* Task requirements: Only the lines that hold the word "Stdlib" are wanted from this listing.

* Task input:
(** * Penguins: the training data loader
    (utils/dataloaders/dataloader_train.py)

    A shallow embedding of the sample indexer ([make_dataset]), of the dataset
    object ([DatasetFolder], [ImageFolderTrain]) and of the sample accessor
    ([__getitem__]), with the Python built-ins they rely on, and of the
    scoring function [AUC] of src/data_processing/im_vis.py.

    Conventions of the embedding:
    - a Python [str] is a [string]; [str.lower] acts on the ASCII letters;
    - a raised exception is the [Raise] case of [result];
    - the file system walk, the image decoder and the paired transform are
      the program's collaborators and enter as Section variables;
    - a [float32] is its exact rational value (or NaN / an infinity): the
      rounding of the conversion and of the division is not represented. *)

From Stdlib Require Import Bool Arith ZArith QArith List Ascii String Lia.
From Stdlib Require Import Permutation Sorted.
Import ListNotations.

Local Open Scope string_scope.
Local Open Scope list_scope.

(** ** Exceptions *)

Inductive exn : Type :=
| RuntimeError (msg : string)
| IndexError
| ValueError
| IOError
| OtherError (name : string).

Inductive result (A : Type) : Type :=
| Ok (a : A)
| Raise (e : exn).

Arguments Ok {A} a.
Arguments Raise {A} e.

Definition bind {A B : Type} (r : result A) (k : A -> result B) : result B :=
  match r with
  | Ok a => k a
  | Raise e => Raise e
  end.

Notation "x <- r ;; k" := (bind r (fun x => k))
  (at level 61, r at next level, right associativity).
Notation "' p <- r ;; k" := (bind r (fun p => k))
  (at level 61, p pattern, r at next level, right associativity).

(** ** Python built-ins used by the loader *)

Module Py.

(** Letter case.  Text is taken to be ASCII: [lower] and [upper] are
    [str.lower] and [str.upper] on strings whose characters are all below
    128, where the capitals and the small letters lie 32 apart.  Python maps
    letters outside ASCII by the Unicode tables, which are not represented:
    here such characters are left as they are, and statements about letter
    case are made for ASCII names ([isascii]). *)
Definition lower_char (c : ascii) : ascii :=
  let n := nat_of_ascii c in
  if (65 <=? n)%nat && (n <=? 90)%nat then ascii_of_nat (n + 32) else c.

Definition upper_char (c : ascii) : ascii :=
  let n := nat_of_ascii c in
  if (97 <=? n)%nat && (n <=? 122)%nat then ascii_of_nat (n - 32) else c.

Fixpoint map_chars (f : ascii -> ascii) (s : string) : string :=
  match s with
  | EmptyString => EmptyString
  | String c t => String (f c) (map_chars f t)
  end.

* Worked solution:
From Stdlib Require Import Bool Arith ZArith QArith List Ascii String Lia.
From Stdlib Require Import Permutation Sorted.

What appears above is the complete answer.